__Prompt__: Gather each line of the records where "destruct" appears.
(Data excerpts Opens)
(** ** The transmit queue *)

Fixpoint tx_gather (fuel : nat) (q : Queue) (m : GuestRam) (d : Z) (buf : list Z) : option (list Z) :=
  match fuel with
  | O => Some buf
  | S fuel =>
      da ← desc_addr q d;
      e ← read_desc m da;
      buf ← (if negb (Z.land (d_flags e) VIRTQ_DESC_F_WRITE =? 0) then Some buf
             else t ← checked_add (zlen buf) (d_len e);
                  if MAX_TX_FRAME <? t then None
                  else bs ← read m (d_addr e) (d_len e); Some (buf ++ bs));
      if Z.land (d_flags e) VIRTQ_DESC_F_NEXT =? 0 then Some buf else tx_gather fuel q m (d_next e) buf
  end.
Definition read_tx_frame (q : Queue) (m : GuestRam) (head : Z) : option (list Z) :=
  buf ← tx_gather (Z.to_nat (size q)) q m head [];
  if zlen buf <=? NET_HDR_LEN then None else Some (drop (Z.to_nat NET_HDR_LEN) buf).

Fixpoint inject_all (d : VirtioNet) (m : GuestRam) (replies : list (list Z)) : VirtioNet * GuestRam :=
  match replies with
  | [] => (d, m)
  | r :: replies => let '(d, m) := inject_rx d m r in inject_all d m replies
  end.

(** One transmitted frame: published, then carried by the backend. *)
Definition send_frame (d : VirtioNet) (m : GuestRam) (frame : list Z) : Run (VirtioNet * GuestRam) :=
  let d := feed_net d frame true in
  match n_tap d, n_gw d with
  | Some _, _ => d ← observe_tx d frame; Done (write_to_tap d frame, m)
  | None, Some _ => d ← observe_tx d frame; Done (relay_to_gateway d frame, m)
  | None, None => '(d, replies) ← handle_frame d frame; Done (inject_all d m replies)
  end.

Fixpoint tx_loop (n : nat) (d : VirtioNet) (m : GuestRam) (lst : Z) (serviced : bool) : Run (VirtioNet * GuestRam * Z * bool) :=
  match n with
  | O => Done (d, m, lst, serviced)
  | S n =>
      match avail_slot (n_txq (n_queues d)) lst with
      | None => Done (d, m, lst, serviced)
      | Some slot =>
          match read_u16 m slot with
          | None => Done (d, m, lst, serviced)
          | Some head =>
              '(d, m) ← match read_tx_frame (n_txq (n_queues d)) m head with
                        | Some frame => send_frame d m frame
                        | None => Done (d, m)
                        end;
              tx_loop n d (push_used (n_txq (n_queues d)) m head 0) (u16 (lst + 1)) true
          end
      end
  end.

Definition process_tx (d : VirtioNet) (m : GuestRam) : Run (VirtioNet * GuestRam) :=
  let tx := n_txq (n_queues d) in
  if negb (is_ready tx) then Done (d, m)
  else match Queue.pending tx m with
  | None => Done (d, m)
  | Some n =>
      '(d, m, lst, serviced) ← tx_loop (Z.to_nat n) d m (last_avail tx) false;
      let d := with_queues d (mkNetQueues (n_rxq (n_queues d)) (set_last_avail (n_txq (n_queues d)) lst)) in
      Done (if (serviced : bool) then with_regs d (n_status d) (n_feat_sel d) (n_queue_sel d) (Z.lor (n_interrupt d) 1) else d, m)
  end.

(** ** The register window *)

Definition serve_write (d : VirtioNet) (m : GuestRam) (offset v : Z) : Run (VirtioNet * GuestRam) :=
  if offset =? Mmio.DEVICE_FEATURES_SEL then Done (with_regs d (n_status d) v (n_queue_sel d) (n_interrupt d), m)
  else if (offset =? Mmio.DRIVER_FEATURES_SEL) || (offset =? Mmio.DRIVER_FEATURES) then Done (d, m)
  else if offset =? Mmio.QUEUE_SEL then Done (with_regs d (n_status d) (n_feat_sel d) v (n_interrupt d), m)
  else if offset =? Mmio.QUEUE_NUM then Done (set_queue d (set_num (queue d) v), m)
  else if offset =? Mmio.QUEUE_READY then Done (set_queue d (set_ready (queue d) v m), m)
  else if (offset =? Mmio.QUEUE_NOTIFY) && (u16 v =? TX_QUEUE) then process_tx d m
  else if offset =? Mmio.INTERRUPT_ACK then
    Done (with_regs d (n_status d) (n_feat_sel d) (n_queue_sel d) (Z.ldiff (n_interrupt d) v), m)
  else if (offset =? Mmio.STATUS) && (v =? 0) then Done (reset d, m)
  else if offset =? Mmio.STATUS then Done (with_regs d v (n_feat_sel d) (n_queue_sel d) (n_interrupt d), m)
  else if offset =? Mmio.QUEUE_DESC_LOW then Done (set_queue d (set_desc_lo (queue d) v), m)
  else if offset =? Mmio.QUEUE_DESC_HIGH then Done (set_queue d (set_desc_hi (queue d) v), m)
  else if offset =? Mmio.QUEUE_DRIVER_LOW then Done (set_queue d (set_avail_lo (queue d) v), m)
  else if offset =? Mmio.QUEUE_DRIVER_HIGH then Done (set_queue d (set_avail_hi (queue d) v), m)
  else if offset =? Mmio.QUEUE_DEVICE_LOW then Done (set_queue d (set_used_lo (queue d) v), m)
  else if offset =? Mmio.QUEUE_DEVICE_HIGH then Done (set_queue d (set_used_hi (queue d) v), m)
  else Done (d, m).

Definition serve_read (d : VirtioNet) (offset : Z) : Z :=
  if offset =? Mmio.MAGIC then 0x74726976
  else if offset =? Mmio.VERSION then 2
  else if offset =? Mmio.DEVICE_ID then VIRTIO_NET_ID
  else if offset =? Mmio.VENDOR_ID then 0x46494f4e
  else if (offset =? Mmio.DEVICE_FEATURES) && (n_feat_sel d =? 1) then F_VERSION_1_HI
  else if offset =? Mmio.DEVICE_FEATURES then F_MAC_LO
  else if offset =? Mmio.QUEUE_NUM_MAX then QUEUE_NUM_MAX
  else if offset =? Mmio.QUEUE_READY then Z.b2z (is_ready (queue d))
  else if offset =? Mmio.INTERRUPT_STATUS then n_interrupt d
  else if offset =? Mmio.STATUS then n_status d
  else if Mmio.CONFIG <=? offset then default 0 (get_at (n_mac d) (offset - Mmio.CONFIG))
  else 0.

Definition serve_mmio (d : VirtioNet) (m : GuestRam) (offset : Z) (is_write : bool) (value : Z) : Run (VirtioNet * GuestRam * Z) :=
  if is_write then '(d, m) ← serve_write d m offset (u32 value); Done (d, m, 0)
  else Done (d, m, serve_read d offset).

Definition mmio (d : VirtioNet) (m : GuestRam) (offset : Z) (is_write : bool) (value : Z) : Run (VirtioNet * GuestRam * Z) :=
  '(d, m, read) ← serve_mmio d m offset is_write value; Done (sync_irq d, m, read).
End Net.
Arguments VirtioNet : clear implicits.

(** ** Runs that return *)

(** The run returns, and its result satisfies [P]. *)
Definition runs {A} (r : Run A) (P : A -> Prop) : Prop := exists a, r = Done a /\ P a.

Lemma runs_done {A} (a : A) (P : A -> Prop) : P a -> runs (Done a) P.
Proof. by exists a. Qed.
Lemma runs_bind {A B} (m : Run A) (f : A -> Run B) (Q : A -> Prop) (P : B -> Prop) :
  runs m Q -> (forall a, Q a -> runs (f a) P) -> runs (m ≫= f) P.
Proof. intros (a & -> & Ha) Hf. by apply Hf. Qed.
Lemma runs_returns {A} (r : Run A) : returns r -> runs r (fun _ => True).
Proof. intros [a ->]. by exists a. Qed.
Lemma runs_try {A B} (o : option A) (k : A -> Run (option B)) (P : option B -> Prop) :
  P None -> (forall a, o = Some a -> runs (k a) P) -> runs (try o k) P.
Proof. intros Hn Hk. destruct o; [by apply Hk|by eexists]. Qed.

Lemma runs_index l i : bytes_ok l -> 0 <= i < zlen l -> runs (index l i) byte_ok.
Proof. intros Hl Hi. destruct (index_returns l i Hi) as [b E]. exists b. split; [done|]. by eapply index_byte. Qed.
Lemma runs_u16 l i : bytes_ok l -> 0 <= i -> i + 1 < zlen l -> runs (index_u16 l i) (fun v => 0 <= v < 65536).
Proof. intros Hl Hi Hj. destruct (index_u16_returns l i Hi Hj) as [b E]. exists b. split; [done|]. by eapply index_u16_range. Qed.
Lemma runs_slice l a b :
  bytes_ok l -> 0 <= a <= b -> b <= zlen l -> runs (slice_of l a b) (fun k => bytes_ok k /\ zlen k = b - a).
Proof.
  intros Hl Hab Hb. destruct (slice_of_returns l a b Hab Hb) as [k E]. exists k. split; [done|].
  unfold slice_of in E. destruct (get_range l a b) eqn:Er; simplify_eq.
  destruct (get_range_bytes _ _ _ _ Hl Er) as (? & ? & _). done.
Qed.
Lemma runs_from l a : bytes_ok l -> 0 <= a <= zlen l -> runs (slice_from l a) (fun k => bytes_ok k /\ zlen k = zlen l - a).
Proof.
  intros Hl Ha. destruct (slice_from_returns l a Ha) as [k E]. exists k. split; [done|].
  unfold slice_from in E. destruct (get_from l a) eqn:Er; simplify_eq. apply get_from_Some in Er as (_ & ->).
  split; [auto with hvi|zlia].
Qed.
(Data excerpts Closes)
__Reply__:
Proof. intros Hn Hk. destruct o; [by apply Hk|by eexists]. Qed.
Proof. intros Hl Hi. destruct (index_returns l i Hi) as [b E]. exists b. split; [done|]. by eapply index_byte. Qed.
Proof. intros Hl Hi Hj. destruct (index_u16_returns l i Hi Hj) as [b E]. exists b. split; [done|]. by eapply index_u16_range. Qed.
  intros Hl Hab Hb. destruct (slice_of_returns l a b Hab Hb) as [k E]. exists k. split; [done|].
  unfold slice_of in E. destruct (get_range l a b) eqn:Er; simplify_eq.
  destruct (get_range_bytes _ _ _ _ Hl Er) as (? & ? & _). done.
  intros Hl Ha. destruct (slice_from_returns l a Ha) as [k E]. exists k. split; [done|].
  unfold slice_from in E. destruct (get_from l a) eqn:Er; simplify_eq. apply get_from_Some in Er as (_ & ->).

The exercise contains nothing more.